Edited by Jill Wright,
I've been doing a lot of smiling since I read a story in The Age about a Sydney economist who decided to measure the income-generating effects of happiness.No doubt because their field is generally described as "the dismal science", economists are quite obsessed with the commodity of happiness. They seem to be constantly casting their slide rules over it.
There's the Easterlin Paradox, for instance, which relates to the effects of income on happiness internationally. For years, apparently, economists have been furiously researching whether there is or isn't such a paradox.Professor Satya Paul decided that since income doesn't have a significant effect on happiness - I can't help but think that's debatable - he would measure whether happy people were more productive than others. The question that fascinated him was whether happy people could increase their income generation through their attitudes to work.
Using research from the Household, Income and Labour Dynamics in Australia (HILDA) survey, Professor Paul established that happier people get more done at work and are paid more."We found happy people are more active, more productive and get less upset by the work," he told a Fairfax reporter.
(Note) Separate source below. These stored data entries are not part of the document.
(** The requests of some operations, numbered from [id]. *)
Fixpoint requests (token : string) (id : Z) (ops : list UciOp.t) : list Rpc.request :=
  match ops with
  | [] => []
  | op :: ops =>
      match request_of op with
      | None => requests token id ops
      | Some (obj, method, args) =>
          let id := wrap_u64 (id + 1) in
          Rpc.mkRequest id (VArray [VString token; VString obj; VString method; args]) :: requests token id ops
      end
  end.
Fixpoint answers (answer : Rpc.request -> result Rpc.response string) (token : string) (id : Z)
    (ops : list UciOp.t) : list (result unit UciOpError) :=
  match ops with
  | [] => []
  | op :: ops =>
      match request_of op with
      | None => Ok tt :: answers answer token id ops
      | Some (obj, method, args) =>
          let id := wrap_u64 (id + 1) in
          let r := match answer (Rpc.mkRequest id (VArray [VString token; VString obj; VString method; args])) with
                   | Err e => Err (HttpFailed e)
                   | Ok response => UbusClient.read_response response
                   end in
          UbusClient.as_uci_error
            match op, r with
            | UciOp.Add _ _ _ _, Ok data =>
                match get data "section" ≫= as_str with
                | Some _ => Ok data
                | None => Err (Connection "missing 'section' in uci.add response")
                end
            | _, _ => r
            end :: answers answer token id ops
      end
  end.

(** ** Lemmas *)

Lemma execute_one_request answer op c log :
  let '(c', log', r) := UbusClient.execute_one (logging answer) op c log in
  match UbusClient.token c with
  | None => c' = c /\ log' = log /\
            (r = Ok tt <-> request_of op = None)
  | Some tok =>
      UbusClient.token c' = Some tok /\
      log' = log ++ requests tok (UbusClient.id_counter c) [op] /\
      [r] = answers answer tok (UbusClient.id_counter c) [op] /\
      (forall ops, requests tok (UbusClient.id_counter c) (op :: ops) =
        requests tok (UbusClient.id_counter c) [op] ++ requests tok (UbusClient.id_counter c') ops) /\
      (forall ops, answers answer tok (UbusClient.id_counter c) (op :: ops) =
        answers answer tok (UbusClient.id_counter c) [op] ++ answers answer tok (UbusClient.id_counter c') ops)
  end.
Proof.
  destruct c as [u [tok|] n];
    destruct op as [cf s kvs|cf ty nm kvs|cf s [o|]|cf s o v|cf|cmd|nm a|text];
    cbn -[wrap_u64 UbusClient.read_response]; try (by split_and!);
    try (destruct (answer _) as [resp|e]; [destruct (UbusClient.read_response resp) as [data|e]|]);
    try (destruct (get data "section" ≫= as_str)); cbn -[wrap_u64]; rewrite ?app_nil_r; by split_and!.
Qed.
Professor Paul found that when other income factors such as age, education and geographic location were the same, Australians who were most satisfied with their life earned about $1766.70 a year more than people at the bottom of a happiness scale of zero to 10. For every one point rise in happiness on this scale, he found, a person's income rose by $176.67.
As it happens, psychologists are obsessed with happiness too.We try to create more of it for our clients, and I have to say, with as much modesty as possible, that we are pretty good at it. Now I am wondering whether perhaps psychologists should be recognised for their contributions to productivity and national income. When I think of all the amounts of $176.67 that our clients have amassed over the years ...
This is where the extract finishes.